Ebbene di fronte  alle odierne  sacche di sofferenza, di  povertà,  di solitudine, di emarginazione, di disperazione che mortificanole nostre genti e i nostri giovani  è necessario che tutti  gli   attori politici ( partiti,movimenti,aggregati sociali …)  avvertano forte il coraggio di   mettere da parte il sospetto, le resistenze interne frutto di paura , e -superando le contrapposizioni ideologiche  e le  inconcludenti unilateralità – si impegnino tutti quanti  nell’ eroico esercizio di gettare semi di speranza in questa martoriata terra.

In quante questioni essenziali  Caltanissetta aspetta un abbraccio di speranza! Questioni essenziali che devono essere affrontati con coraggio e convinta collaborazione di tutti e di ognuno, lungi da quei  conflittuali  e pretestuosi schieramenti  che  la  recente storia ha fatto miseramente naufragare . Occorre dunque un coraggioso sforzo culturale di inclusione politica e di partecipazione responsabile, incentrati sul rispetto della dignità della persona e sul fare .

 Il secondo grande insegnamento è diretto alla politica. La gente non sentendosi  né interpretata né rappresenta dalla odierna  modalità di gestire il potere manifesta – dopo una lungo periodo di  rassegnante inerzia –  rabbiosi e generalizzati sentimenti di irritazione .Troppi scandali, troppi particolaristici interessi,troppi segnali di incoerenza comportamentale hanno fatto abbassare la reputazione dei partiti a valori  minimali .Occorre  allora un serio, profondo rinnovamento dei partiti che  valorizzi la bellezza dei principi ispiratori di base: interpretare le genuine istanze dei cittadini, coordinare in maniera armonica le aspettative e i bisogni  di ognuno ed indirizzarli con coraggio e lungimiranza al bene di tutti. Affinché il rinnovamento non si limiti ad un semplice lifting o a mero esercizio propagandistico è indispensabile che i partiti al loro interno affrontino  con serietà la questione etica ,ovvero la coerenza comportamentale, la sobrietà,il rispetto della persona, la necessità del franco confronto dialettico,  la solidarietà,la trasparenza,l’umano sentimento  di vicinanza alle fragilità . Solo così la politica potrà recuperare credibilità e rasserenare gli animi ,pur nella consapevolezza della necessità dei sacrifici .

Anche la  società deve trarre dalla storia una lezione di vita .Spesso ha infatti dato ospitalità a sentimenti di  inerzia e di silenzio,in attesa dell’agognato “ favore ” da parte del potente di turno da idolatrare, barattando la propria libertà e  la propria dignità.
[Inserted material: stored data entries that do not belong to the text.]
(* ===== verification/JobFields.v ===== *)
(** The execution fields of a job payload: [validateExecutionFields] of
    apps/api/services/certops/jobs.js and its tables.

    Node's URL parser is a parameter ([url_protocol], [None] when [new URL]
    throws); so is [validateDistributionContract] of materialDistribution.js,
    which is not modelled: the theorems hold whatever it accepts. *)
From S2P Require Import Prelude Json Jobs.
Open Scope Z_scope.

(** [JOB_OPERATIONS]. *)
Inductive job_operation :=
| issue | renew | deploy | deploy_from_store | reload | revoke | noop | protocol_smoke
| distribute_trust | revoke_trust | continue_enrollment | adcs_preflight.
#[global] Instance job_operation_eq_dec : EqDecision job_operation.
Proof. solve_decision. Defined.
Definition JOB_OPERATION_SET : list (string * job_operation) :=
  [("issue", issue); ("renew", renew); ("deploy", deploy); ("deploy-from-store", deploy_from_store);
   ("reload", reload); ("revoke", revoke); ("noop", noop); ("protocol_smoke", protocol_smoke);
   ("distribute-trust", distribute_trust); ("revoke-trust", revoke_trust);
   ("continue-enrollment", continue_enrollment); ("adcs-preflight", adcs_preflight)].
Definition TRUST_ANCHOR_OPERATIONS : list job_operation := [distribute_trust; revoke_trust].
Definition isTrustAnchorOperation (operation : job_operation) : bool :=
  bool_decide (operation ∈ TRUST_ANCHOR_OPERATIONS).

Definition ACME_KINDS : list string := ["certbot"; "acme.sh"].
Definition JOB_KEY_MODES : list string :=
  ["agent-local"; "proxy-agent-local"; "cert-manager-managed"; "appliance-managed"; "hsm-managed";
   "vault-managed"; "os-store-managed"; "external-unknown"].
(** [/^[A-Za-z0-9_.:-]{1,n}$/]. *)
Definition COMMAND_REF_PATTERN : string → bool := matches_class is_ident_char 1 128.
Definition DNS_PROVIDER_PATTERN : string → bool := matches_class is_ident_char 1 64.
Definition RELOAD_SERVICE_PATTERN : string → bool :=
  matches_class (λ c, is_ident_char c || (code c =? 64)) 1 128.

(** [v === "s"]. *)
Definition is_str (s : string) (v : jsval) : bool :=
  match v with Str t => bool_decide (t = s) | _ => false end.
Lemma is_str_spec s v : is_str s v = true ↔ v = Str s.
Proof. destruct v; cbn; rewrite ?bool_decide_eq_true; naive_solver. Qed.
Definition a_string (ok : string → bool) (v : jsval) : bool :=
  match v with Str s => ok s | _ => false end.
Definition within (lo hi : Z) (s : string) : bool := (lo <=? slen s) && (slen s <=? hi).

Section fields.
Context (url_protocol : string → option string)
        (validateDistributionContract : string → jsval → result job_error unit).

Definition valid_caEndpoint (s : string) : bool :=
  (slen s <=? 512) &&
  match url_protocol s with
  | Some protocol => bool_decide (protocol = "https:") || bool_decide (protocol = "http:")
  | None => false
  end.
(** In the order of the object's properties. *)
Definition EXECUTION_FIELD_VALIDATORS : list (string * (jsval → bool)) :=
  [("commandRef", a_string COMMAND_REF_PATTERN);
   ("caEndpoint", a_string valid_caEndpoint);
   ("acmeKind", a_string (λ s, bool_decide (s ∈ ACME_KINDS)));
   ("keyRotation", λ v, match v with Bool _ => true | _ => false end);
   ("certPath", a_string (within 1 512));
   ("reloadService", a_string RELOAD_SERVICE_PATTERN);
   ("verifyHost", a_string (within 1 255));
   ("verifyPort", λ v, match v with Num (Fin n) => (1 <=? n) && (n <=? 65535) | _ => false end);
   ("dnsZone", a_string (within 1 255));
   ("dnsProvider", a_string DNS_PROVIDER_PATTERN);
   ("keyMode", a_string (λ s, bool_decide (s ∈ JOB_KEY_MODES)))].

Definition EXECUTION_FIELDS_BY_OPERATION (operation : job_operation) : list string :=
  match operation with
  | issue | renew =>
      ["commandRef"; "caEndpoint"; "acmeKind"; "keyRotation"; "certPath"; "reloadService";
       "verifyHost"; "verifyPort"; "dnsZone"; "dnsProvider"; "keyMode"]
  | deploy => ["certPath"; "reloadService"; "verifyHost"; "verifyPort"]
  | reload => ["reloadService"; "verifyHost"; "verifyPort"]
  | continue_enrollment => ["keyMode"]
  | _ => []
  end.
Definition allowedForOperation (operation : job_operation) : list string :=
  if bool_decide (operation = deploy_from_store) then ["keyMode"]
  else EXECUTION_FIELDS_BY_OPERATION operation.

(** [None] is [undefined]: the operation requires nothing. *)
Definition requiredExecutionFieldsForOperation (payload : jsval) (operation : job_operation)
  : option (list string) :=
  match operation with
  | issue =>
      let base := ["commandRef"; "caEndpoint"; "dnsZone"; "dnsProvider"] in
      if truthy (get "publication" payload) then Some base
      else Some (base ++ [if is_str "windows-iis" (get "type" (get "target" payload))
                           then "keyMode" else "certPath"])
  | _ => None
  end.

Definition validateIssueDeploymentTargets (payload : jsval) (operation : job_operation)
  : result job_error unit :=
  if negb (bool_decide (operation = issue)) then Ok tt else
  match get "deploymentTargets" payload with
  | Undef | Null => Ok tt
  | Arr targets => ensure (length targets <=? 1)%nat CERTOPS_JOB_EXECUTION_FIELD_INVALID
  | _ => Err CERTOPS_JOB_EXECUTION_FIELD_INVALID
  end.

Definition DISPATCH_ATTACHED_FIELD_NAMES : list string := ["issuerKind"; "enrollment"].
Definition store_managed_fields : list string :=
  ["certPath"; "keyPath"; "chainPath"; "deploymentTargets"; "reloadService"; "reloadCommandRefs";
   "verifyHost"; "verifyPort"].
Definition validate_distribution (payload : jsval) (operation : job_operation) : result job_error unit :=
  let invalid := CERTOPS_JOB_EXECUTION_FIELD_INVALID in
  if truthy (get "publication" payload) || truthy (get "materialDeployment" payload)
     || bool_decide (operation = deploy_from_store) then
    _ ← (if truthy (get "publication" payload) then
           _ ← ensure (bool_decide (operation ∈ [issue; renew])
                       && negb (truthy (get "materialDeployment" payload))) invalid;
           validateDistributionContract "publication" (get "publication" payload)
         else
           _ ← ensure (bool_decide (operation = deploy_from_store)) invalid;
           validateDistributionContract "materialDeployment" (get "materialDeployment" payload));
    ensure (is_str "vault-managed" (get "keyMode" payload)
            && forallb (λ field, nullish (get field payload)) store_managed_fields) invalid
  else Ok tt.

(** The loop over [EXECUTION_FIELD_NAMES]: the first offending field. *)
Fixpoint check_fields (payload : jsval) (allowed : list string)
    (fields : list (string * (jsval → bool))) : result job_error unit :=
  match fields with
  | [] => Ok tt
  | (fieldName, valid) :: fields =>
      if nullish (get fieldName payload) then check_fields payload allowed fields else
      _ ← ensure (bool_decide (fieldName ∈ allowed)) CERTOPS_JOB_EXECUTION_FIELD_INVALID;
      _ ← ensure (valid (get fieldName payload)) CERTOPS_JOB_EXECUTION_FIELD_INVALID;
      check_fields payload allowed fields
  end.

Definition validateExecutionFields (payload : jsval) (operation : job_operation)
  : result job_error unit :=
  _ ← ensure (negb (existsb (λ fieldName, hasOwn fieldName payload) DISPATCH_ATTACHED_FIELD_NAMES))
        CERTOPS_JOB_EXECUTION_FIELD_INVALID;
  _ ← validate_distribution payload operation;
  _ ← check_fields payload (allowedForOperation operation) EXECUTION_FIELD_VALIDATORS;
  _ ← validateIssueDeploymentTargets payload operation;
  match requiredExecutionFieldsForOperation payload operation with
  | None => Ok tt
  | Some required =>
      ensure (forallb (λ fieldName, negb (nullish (get fieldName payload))) required)
        CERTOPS_JOB_EXECUTION_FIELD_REQUIRED
  end.

(** * What is accepted *)

Lemma check_fields_ok payload allowed fields : check_fields payload allowed fields = Ok tt ↔
  Forall (λ f, nullish (get f.1 payload) = true ∨
               f.1 ∈ allowed ∧ f.2 (get f.1 payload) = true) fields.
Proof.
  induction fields as [|[k f] fields IH]; [by split|]. cbn [check_fields]. rewrite Forall_cons. cbn [fst snd].
  destruct (nullish (get k payload)) eqn:E; [rewrite IH; naive_solver|].
  case_bool_decide; cbn; [|naive_solver].
  destruct (f (get k payload)); cbn; [rewrite IH|]; naive_solver.
Qed.

(** The contract between job creation and the agent: what a stored payload
    promises the executor of [operation]. *)
Definition executable (payload : jsval) (operation : job_operation) : Prop :=
  (∀ name valid, (name, valid) ∈ EXECUTION_FIELD_VALIDATORS →
     nullish (get name payload) = true ∨
     name ∈ allowedForOperation operation ∧ valid (get name payload) = true) ∧
  hasOwn "issuerKind" payload = false ∧ hasOwn "enrollment" payload = false ∧
  (operation = issue →
     (∀ name, name ∈ default [] (requiredExecutionFieldsForOperation payload issue) →
        nullish (get name payload) = false) ∧
     match get "deploymentTargets" payload with
     | Undef | Null => True
     | Arr targets => (length targets <= 1)%nat
     | _ => False
     end).

Lemma issue_targets_ok payload operation :
  validateIssueDeploymentTargets payload operation = Ok tt ↔
  (operation = issue → match get "deploymentTargets" payload with
                       | Undef | Null => True
                       | Arr targets => (length targets <= 1)%nat
                       | _ => False
                       end).
Proof.
  unfold validateIssueDeploymentTargets. case_bool_decide as E; cbn; [|naive_solver].
  destruct (get _ payload) as [| |b|n|s|l|fs]; try naive_solver.
  rewrite ensure_ok, Nat.leb_le. naive_solver.
Qed.
Lemma required_ok payload operation :
  match requiredExecutionFieldsForOperation payload operation with
  | None => Ok tt
  | Some required =>
      ensure (forallb (λ fieldName, negb (nullish (get fieldName payload))) required)
        CERTOPS_JOB_EXECUTION_FIELD_REQUIRED
  end = Ok tt ↔
  (operation = issue → ∀ name, name ∈ default [] (requiredExecutionFieldsForOperation payload issue) →
     nullish (get name payload) = false).
Proof.
  destruct (decide (operation = issue)) as [->|Hne]; [|destruct operation; naive_solver].
  destruct (requiredExecutionFieldsForOperation payload issue) as [req|]; cbn.
  - rewrite ensure_ok, forallb_forall. setoid_rewrite list_elem_of_In. setoid_rewrite negb_true_iff.
    naive_solver.
  - split; [|done]. intros _ _ name Hn. by apply not_elem_of_nil in Hn.
Qed.

Lemma validateExecutionFields_ok payload operation :
  validateExecutionFields payload operation = Ok tt ↔
  executable payload operation ∧ validate_distribution payload operation = Ok tt.
Proof.
  unfold validateExecutionFields, executable.
  destruct (check_fields payload (allowedForOperation operation) EXECUTION_FIELD_VALIDATORS) as [[]|e] eqn:Ef.
  2:{ split; [by destruct (negb _); cbn; [destruct (validate_distribution _ _)|]|].
      intros [(Hf & _) _]. rewrite (proj2 (check_fields_ok _ _ _)) in Ef; [done|].
      apply Forall_forall. by intros [name valid] Hin; apply Hf. }
  apply check_fields_ok in Ef. rewrite Forall_forall in Ef.
  cbn [existsb DISPATCH_ATTACHED_FIELD_NAMES]. rewrite orb_false_r, negb_orb.
  destruct (hasOwn "issuerKind" payload), (hasOwn "enrollment" payload); cbn; try naive_solver.
  destruct (validate_distribution payload operation) as [[]|e]; cbn; [|naive_solver].
  pose proof (issue_targets_ok payload operation) as Ht.
  pose proof (required_ok payload operation) as Hr.
  destruct (validateIssueDeploymentTargets payload operation) as [[]|e]; cbn; [rewrite Hr|].
  - split; [|naive_solver]. intros H. split; [|done]. split; [|naive_solver].
    intros name valid Hin. by apply (Ef (name, valid)).
  - split; [done|]. intros [(_ & _ & _ & Ho) _]. destruct (proj2 Ht); [|done]. naive_solver.
Qed.
End fields.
E’ necessario comprendere che possiamo costruire un futuro migliore solo se saremo scossi  da  un sano sussulto di orgoglio  e di idealità ,e se tesseremo trame di solidarietà nel  rispetto delle leggi e delle regole democratiche, evitando scorciatoie opportunistiche ed intrallazzi . La società deve impegnarsi a manifestare il meglio di ciò che è per educare la politica ad essere il meglio di ciò che dovrebbe essere.

La prossima competizione  che coinvolgerà la nostra città è una preziosa occasione per promuovere, facilitare  e mettere in pratica questi virtuosi insegnamenti, ad una  condizione : che ognuno si senta protagonista  indispensabile per il futuro di questa città, e con libertà e consapevolezza si impegni a fare di essa  una comunità più accogliente e solidale.